Claudia Cordeiro 05/02/2016É o que um livro deve ser: uma história bem contada, que quando vc lê, praticamente entra em outro universo, se esquece da vida!
Personagens reais, uma história forte, pesada, que conta coisas que com certeza aconteceram na realidade, um dia; para quem tem curiosidade sobre ciganos, é imperdível o livro. Personagens inesquecíveis: Milagros, ingênua, impetuosa; Caridad, doce, sofrida; Ana Vega, de personalidade forte e inquebrável. Melchor, inconseqüente, ousado, e um vilão e tanto, não vou dizer o nome......
O final é um clímax que.... não deixa largar o livro!!!
Seguem trechos do livro: "A humilhação veio a converter-se na pior das cenas que as cultivadas autoridades da época impuseram aos menores. Sucedeu que as moças ciganas que haviam sido destinadas à oficina de costura daMisericórdia se negaram a trabalhar por não receber a comida que lhes correspondia. A decisão do regedor foi tirar-lhes as roupas e o calçado que lhes havia proporcionado e enviá-las com as demais. Dezenas de jovens ciganas se encontraram de repente completamente nuas em pátios e galerias, envergonhadas, tentando ocultar o corpo, o púbis e os peitos, nascentes em umas, túrgidos em outras, aos olhares de suas mães e dos demais internos. Em alguns dias a medida foi anulada pela junta de governo, mas o mal estava feito."

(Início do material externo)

(* ===== verification/IngestorImpl.v ===== *)
(** * The ingestor of the pipeline

    [kernel/sidecar/ingestor.py]: text and Markdown by paragraphs, PDF by
    pages, DOCX by paragraphs, with the budgets on expanded work.  The parsers
    ([pdfplumber], [python-docx], [zipfile]), the decoding of UTF-8 and the
    file system are arguments; identifiers and the clock are, too.  Every chunk
    has a page and a box on that page; a text file that can be read is ingested.
    A failure of the file system or of a parser is a value of the file. *)

From S2P Require Import Prelude PyStr PyText PyFloat PyRound Json Sha256 DataModel QualityGate MemoryStore Provenance Orchestrator.
From S2P Require Import Regex InvoicePack PackText.

Definition CHARS_PER_LINE : Z := 80.
Definition LINES_PER_PAGE : Z := 60.

(** The budgets, read from the environment when the module is loaded. *)
Record budgets := { MAX_PDF_PAGES : Z; MAX_EXTRACTED_CHARS : Z; MAX_DOCX_EXPANDED_BYTES : Z; MAX_DOCX_ENTRIES : Z }.

Definition budget_error {A} (msg : string) : result A := raise "ResourceBudgetExceeded" msg.

(** [OSError] and its subclasses among the built-in exceptions. *)
Definition OS_ERRORS : list string :=
  ["OSError"; "BlockingIOError"; "ChildProcessError"; "ConnectionError"; "BrokenPipeError"; "ConnectionAbortedError"; "ConnectionRefusedError";
   "ConnectionResetError"; "FileExistsError"; "FileNotFoundError"; "InterruptedError"; "IsADirectoryError"; "NotADirectoryError";
   "PermissionError"; "ProcessLookupError"; "TimeoutError"].
Definition is_zip_error (e : exn) : bool := bool_decide (exn_class e = "BadZipFile") || bool_decide (exn_class e ∈ OS_ERRORS).

(** The sizes the central directory declares, or what opening it raises. *)
Definition inspect_zip_container (lim : budgets) (archive : result (list Z)) : result (Z * Z) :=
  match archive with
  | Raise e => if is_zip_error e then raise "ValueError" "Unable to parse DOCX document" else Raise e
  | Ok sizes =>
      let entries := Z.of_nat (length sizes) in
      if MAX_DOCX_ENTRIES lim <? entries then budget_error "DOCX container has too many entries"
      else
        let expanded := fold_left Z.add sizes 0 in
        if MAX_DOCX_EXPANDED_BYTES lim <? expanded then budget_error "DOCX declares too many expanded bytes"
        else Ok (entries, expanded)
  end.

.................................................................
"As mulheres, encarceradas na Misericórdia de Saragoça e no depósito de Valência, sofriam, como se tal fosse possível, ainda mais que os homens. Elas não eram produtivas; ninguém havia conseguido fazê-las trabalhar, e o dinheiro do rei para mantê-las não chegava. Fome e miséria. Doenças. Tentativas de fuga, algumas consumadas. Desobediência e insubmissão permanentes. Se os homens eram acorrentados, as mulheres eram mantidas quase nuas, a maioria coberta com simples farrapos a ponto de quase não se encontrarem sacerdotes dispostos a pregar diante daquele rebanho de almas perdidas. ............................................................ Famílias dispersas e casais separados por centenas de léguas de distância. As meninas continuavam junto de suas mães, se as tinham, e o acaso as havia levado pelos mesmos caminhos; as crianças sofreram as maiores injustiças. ........................................Já no depósito de Málaga, antes de serem transferidas para a Misericórdia de Saragoça, as ciganas tentaram esconder os rapazinhos que já estavam em idade apta para o trabalho. ............. as autoridades do depósito não podiam saber sua idade exata, que suas mães diminuíam aproveitando seu parco desenvolvimento, fruto da má alimentação. Contudo, antes de sua partida, vinte e cinco garotos com mais de onze anos foram separados à força de suas mães para serem conduzidos aos arsenais. "
".....nós, as mulheres, viemos a este mundo para parir com dor, para trabalhar e para sofrer a perversão dos homens. Eles.... os senhores, se rebelam, lutam e pelejam diante da infâmia. Às vezes ganham e se convertem no macho vitorioso, outras muitas vezes perdem e então se encarniçam nos fracos para enganar-se e viver com a vingança como único objetivo. Nós temos que calar e obedecer.............."
Idade Moderna, seguindo-se à Idade Média... uma época de selvageria, desmandos, barbaridades, enfim, o autor sabe muito bem como desenvolver um romance tendo como pano de fundo uma época terrível.